(Task instructions) Scan the entries below for "mkCluster" and copy each line that holds it.

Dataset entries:
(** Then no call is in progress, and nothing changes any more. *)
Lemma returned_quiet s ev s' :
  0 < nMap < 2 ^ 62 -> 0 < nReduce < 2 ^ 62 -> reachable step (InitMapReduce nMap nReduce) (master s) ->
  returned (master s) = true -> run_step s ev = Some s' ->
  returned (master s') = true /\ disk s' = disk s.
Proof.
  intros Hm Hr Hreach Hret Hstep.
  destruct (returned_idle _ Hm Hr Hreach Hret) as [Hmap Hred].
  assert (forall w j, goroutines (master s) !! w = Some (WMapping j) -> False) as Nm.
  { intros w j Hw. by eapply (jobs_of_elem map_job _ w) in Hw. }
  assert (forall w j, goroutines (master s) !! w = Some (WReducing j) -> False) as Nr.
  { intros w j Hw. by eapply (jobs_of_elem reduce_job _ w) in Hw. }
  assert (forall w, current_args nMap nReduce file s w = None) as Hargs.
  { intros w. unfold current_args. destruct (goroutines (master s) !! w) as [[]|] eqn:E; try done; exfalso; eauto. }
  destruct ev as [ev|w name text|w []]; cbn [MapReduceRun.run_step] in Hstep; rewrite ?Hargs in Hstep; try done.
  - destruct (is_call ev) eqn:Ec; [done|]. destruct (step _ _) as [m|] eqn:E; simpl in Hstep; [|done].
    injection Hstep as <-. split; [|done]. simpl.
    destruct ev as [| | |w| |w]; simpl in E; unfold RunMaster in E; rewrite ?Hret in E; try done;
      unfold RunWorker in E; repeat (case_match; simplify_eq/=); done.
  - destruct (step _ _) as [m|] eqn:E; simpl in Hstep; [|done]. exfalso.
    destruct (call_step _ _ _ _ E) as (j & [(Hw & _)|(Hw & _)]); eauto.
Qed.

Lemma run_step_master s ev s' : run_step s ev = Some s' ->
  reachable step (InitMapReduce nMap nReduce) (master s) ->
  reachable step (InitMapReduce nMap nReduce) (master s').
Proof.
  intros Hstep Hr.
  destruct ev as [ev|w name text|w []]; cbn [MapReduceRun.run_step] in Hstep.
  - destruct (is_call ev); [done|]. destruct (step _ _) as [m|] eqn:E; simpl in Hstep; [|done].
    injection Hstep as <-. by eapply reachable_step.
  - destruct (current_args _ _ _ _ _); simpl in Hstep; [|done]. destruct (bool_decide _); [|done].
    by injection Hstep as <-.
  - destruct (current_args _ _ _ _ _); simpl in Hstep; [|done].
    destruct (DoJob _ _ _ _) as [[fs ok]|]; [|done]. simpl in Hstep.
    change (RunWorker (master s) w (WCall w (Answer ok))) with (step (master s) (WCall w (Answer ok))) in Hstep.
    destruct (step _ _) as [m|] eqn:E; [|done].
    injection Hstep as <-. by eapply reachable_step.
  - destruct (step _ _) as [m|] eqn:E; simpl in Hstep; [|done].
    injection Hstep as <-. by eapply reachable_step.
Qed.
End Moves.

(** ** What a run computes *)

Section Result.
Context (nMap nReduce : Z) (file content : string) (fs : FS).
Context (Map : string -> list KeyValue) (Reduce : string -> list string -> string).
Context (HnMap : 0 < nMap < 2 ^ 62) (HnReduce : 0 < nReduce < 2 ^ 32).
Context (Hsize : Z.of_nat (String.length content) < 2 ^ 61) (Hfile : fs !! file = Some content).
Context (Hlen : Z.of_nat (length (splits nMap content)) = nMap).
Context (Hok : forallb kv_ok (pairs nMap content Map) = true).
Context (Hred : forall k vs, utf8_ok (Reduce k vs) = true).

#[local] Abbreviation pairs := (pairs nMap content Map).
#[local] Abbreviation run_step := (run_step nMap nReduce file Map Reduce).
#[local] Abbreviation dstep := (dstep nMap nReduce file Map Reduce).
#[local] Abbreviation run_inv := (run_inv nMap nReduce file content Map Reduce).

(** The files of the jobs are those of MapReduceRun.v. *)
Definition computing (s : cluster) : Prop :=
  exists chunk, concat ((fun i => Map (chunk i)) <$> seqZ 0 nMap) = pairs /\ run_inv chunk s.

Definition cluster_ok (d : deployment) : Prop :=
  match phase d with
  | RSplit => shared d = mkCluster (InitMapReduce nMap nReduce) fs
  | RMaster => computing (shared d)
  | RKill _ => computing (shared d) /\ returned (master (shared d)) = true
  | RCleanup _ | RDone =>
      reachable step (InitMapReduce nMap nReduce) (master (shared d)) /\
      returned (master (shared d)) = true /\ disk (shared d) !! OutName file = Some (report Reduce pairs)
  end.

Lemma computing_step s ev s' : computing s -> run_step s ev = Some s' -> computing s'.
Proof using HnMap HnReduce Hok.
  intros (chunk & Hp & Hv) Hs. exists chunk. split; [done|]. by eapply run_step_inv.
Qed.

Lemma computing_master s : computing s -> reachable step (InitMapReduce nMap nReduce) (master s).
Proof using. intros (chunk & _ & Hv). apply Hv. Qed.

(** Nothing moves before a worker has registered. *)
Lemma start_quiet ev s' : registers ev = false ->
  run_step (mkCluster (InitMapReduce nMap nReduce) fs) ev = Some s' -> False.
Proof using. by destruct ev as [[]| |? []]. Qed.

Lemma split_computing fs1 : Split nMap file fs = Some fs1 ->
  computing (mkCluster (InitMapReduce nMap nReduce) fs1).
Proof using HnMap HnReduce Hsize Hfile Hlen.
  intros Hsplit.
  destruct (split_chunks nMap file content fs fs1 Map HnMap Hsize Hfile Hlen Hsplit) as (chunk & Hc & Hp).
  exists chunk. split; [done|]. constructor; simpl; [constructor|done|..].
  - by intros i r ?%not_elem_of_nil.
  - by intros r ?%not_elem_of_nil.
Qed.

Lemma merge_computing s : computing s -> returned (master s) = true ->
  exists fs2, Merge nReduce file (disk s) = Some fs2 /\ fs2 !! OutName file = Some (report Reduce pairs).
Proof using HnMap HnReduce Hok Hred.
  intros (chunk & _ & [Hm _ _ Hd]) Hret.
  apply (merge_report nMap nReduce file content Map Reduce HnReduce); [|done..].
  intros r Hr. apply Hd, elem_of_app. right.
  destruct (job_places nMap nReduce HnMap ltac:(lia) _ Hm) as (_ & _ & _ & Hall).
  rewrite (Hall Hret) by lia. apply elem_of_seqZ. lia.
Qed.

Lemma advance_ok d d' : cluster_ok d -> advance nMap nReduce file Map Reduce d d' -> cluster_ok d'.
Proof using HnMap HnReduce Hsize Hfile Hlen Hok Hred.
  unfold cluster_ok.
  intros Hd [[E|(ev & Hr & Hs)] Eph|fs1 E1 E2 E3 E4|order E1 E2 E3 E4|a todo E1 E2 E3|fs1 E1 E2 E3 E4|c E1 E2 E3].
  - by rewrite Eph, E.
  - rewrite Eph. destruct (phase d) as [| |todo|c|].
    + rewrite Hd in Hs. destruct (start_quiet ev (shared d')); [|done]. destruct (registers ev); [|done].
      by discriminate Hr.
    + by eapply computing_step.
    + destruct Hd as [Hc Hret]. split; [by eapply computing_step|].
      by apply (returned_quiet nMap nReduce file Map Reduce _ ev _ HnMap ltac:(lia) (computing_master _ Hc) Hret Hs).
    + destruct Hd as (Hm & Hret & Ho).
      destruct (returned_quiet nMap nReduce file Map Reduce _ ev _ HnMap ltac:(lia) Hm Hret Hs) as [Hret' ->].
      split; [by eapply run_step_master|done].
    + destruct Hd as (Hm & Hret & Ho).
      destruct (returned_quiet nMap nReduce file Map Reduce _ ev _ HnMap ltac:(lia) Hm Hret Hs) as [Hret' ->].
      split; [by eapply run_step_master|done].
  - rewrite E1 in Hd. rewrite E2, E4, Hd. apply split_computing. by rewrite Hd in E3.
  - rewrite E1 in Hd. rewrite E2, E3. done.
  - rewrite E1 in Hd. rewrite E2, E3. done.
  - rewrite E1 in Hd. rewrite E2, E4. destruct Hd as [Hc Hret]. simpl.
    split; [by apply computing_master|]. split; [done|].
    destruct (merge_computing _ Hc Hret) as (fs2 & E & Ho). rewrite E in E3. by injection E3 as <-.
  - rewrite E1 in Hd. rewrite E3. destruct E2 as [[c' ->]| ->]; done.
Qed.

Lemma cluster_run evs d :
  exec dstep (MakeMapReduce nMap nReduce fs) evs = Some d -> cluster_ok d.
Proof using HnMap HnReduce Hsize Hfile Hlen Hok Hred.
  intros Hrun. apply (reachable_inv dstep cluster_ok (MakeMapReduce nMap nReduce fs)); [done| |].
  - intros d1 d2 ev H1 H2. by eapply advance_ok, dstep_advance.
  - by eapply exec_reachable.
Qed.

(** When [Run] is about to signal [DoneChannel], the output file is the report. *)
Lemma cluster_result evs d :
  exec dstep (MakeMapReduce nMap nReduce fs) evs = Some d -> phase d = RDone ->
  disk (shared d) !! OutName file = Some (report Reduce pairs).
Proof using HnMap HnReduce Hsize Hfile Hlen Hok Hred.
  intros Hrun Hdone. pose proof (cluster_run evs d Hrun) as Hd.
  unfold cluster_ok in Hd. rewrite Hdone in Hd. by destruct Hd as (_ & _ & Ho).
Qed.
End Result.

(Reply)
  | RSplit => shared d = mkCluster (InitMapReduce nMap nReduce) fs
  run_step (mkCluster (InitMapReduce nMap nReduce) fs) ev = Some s' -> False.
  computing (mkCluster (InitMapReduce nMap nReduce) fs1).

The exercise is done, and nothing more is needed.